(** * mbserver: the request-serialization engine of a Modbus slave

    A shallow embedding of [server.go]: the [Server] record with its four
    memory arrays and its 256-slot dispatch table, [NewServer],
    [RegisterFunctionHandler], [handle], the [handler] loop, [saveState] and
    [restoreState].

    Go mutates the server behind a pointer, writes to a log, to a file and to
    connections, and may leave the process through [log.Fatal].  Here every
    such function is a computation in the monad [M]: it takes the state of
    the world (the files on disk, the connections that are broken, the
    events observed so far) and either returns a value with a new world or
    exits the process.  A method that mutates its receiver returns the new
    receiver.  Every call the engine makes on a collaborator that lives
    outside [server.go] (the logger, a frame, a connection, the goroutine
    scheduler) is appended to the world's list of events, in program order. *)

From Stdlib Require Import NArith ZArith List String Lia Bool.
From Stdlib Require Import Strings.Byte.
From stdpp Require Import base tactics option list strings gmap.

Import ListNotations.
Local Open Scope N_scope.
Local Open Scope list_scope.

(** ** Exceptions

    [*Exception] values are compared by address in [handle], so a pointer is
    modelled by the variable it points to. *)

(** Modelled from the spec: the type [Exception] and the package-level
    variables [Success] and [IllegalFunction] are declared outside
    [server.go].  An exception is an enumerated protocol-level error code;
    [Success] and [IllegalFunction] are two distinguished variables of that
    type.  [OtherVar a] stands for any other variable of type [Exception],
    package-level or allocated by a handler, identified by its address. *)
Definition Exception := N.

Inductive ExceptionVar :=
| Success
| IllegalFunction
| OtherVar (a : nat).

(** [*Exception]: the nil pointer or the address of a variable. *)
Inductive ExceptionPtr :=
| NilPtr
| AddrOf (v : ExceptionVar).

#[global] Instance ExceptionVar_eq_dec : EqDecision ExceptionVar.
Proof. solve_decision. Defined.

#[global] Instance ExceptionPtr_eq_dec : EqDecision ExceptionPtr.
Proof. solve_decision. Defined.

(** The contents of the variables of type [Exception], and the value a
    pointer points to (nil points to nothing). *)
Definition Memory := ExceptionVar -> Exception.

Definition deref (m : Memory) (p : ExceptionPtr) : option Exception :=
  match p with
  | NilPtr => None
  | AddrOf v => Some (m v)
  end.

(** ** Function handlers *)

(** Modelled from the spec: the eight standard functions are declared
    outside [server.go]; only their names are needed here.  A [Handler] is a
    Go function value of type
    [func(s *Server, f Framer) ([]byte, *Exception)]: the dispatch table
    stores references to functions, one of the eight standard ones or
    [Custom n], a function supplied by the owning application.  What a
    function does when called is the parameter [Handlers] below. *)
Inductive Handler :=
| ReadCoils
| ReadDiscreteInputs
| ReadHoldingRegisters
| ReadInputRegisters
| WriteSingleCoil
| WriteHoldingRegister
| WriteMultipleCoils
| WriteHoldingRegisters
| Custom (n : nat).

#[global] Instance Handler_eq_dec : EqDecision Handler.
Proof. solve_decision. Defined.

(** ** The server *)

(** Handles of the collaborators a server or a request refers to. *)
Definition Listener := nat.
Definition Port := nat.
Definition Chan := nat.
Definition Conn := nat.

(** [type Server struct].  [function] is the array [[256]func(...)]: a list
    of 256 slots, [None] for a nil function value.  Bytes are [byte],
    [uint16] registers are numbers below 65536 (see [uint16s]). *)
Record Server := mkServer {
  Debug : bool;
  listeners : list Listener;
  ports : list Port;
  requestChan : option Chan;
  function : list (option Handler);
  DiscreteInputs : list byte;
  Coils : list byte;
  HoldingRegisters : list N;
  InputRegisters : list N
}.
+ + + + + + +
* [Work task] Extract every line of the records above that contains the word "Custom".

* [Output below]
    [Custom n], a function supplied by the owning application.  What a
| Custom (n : nat).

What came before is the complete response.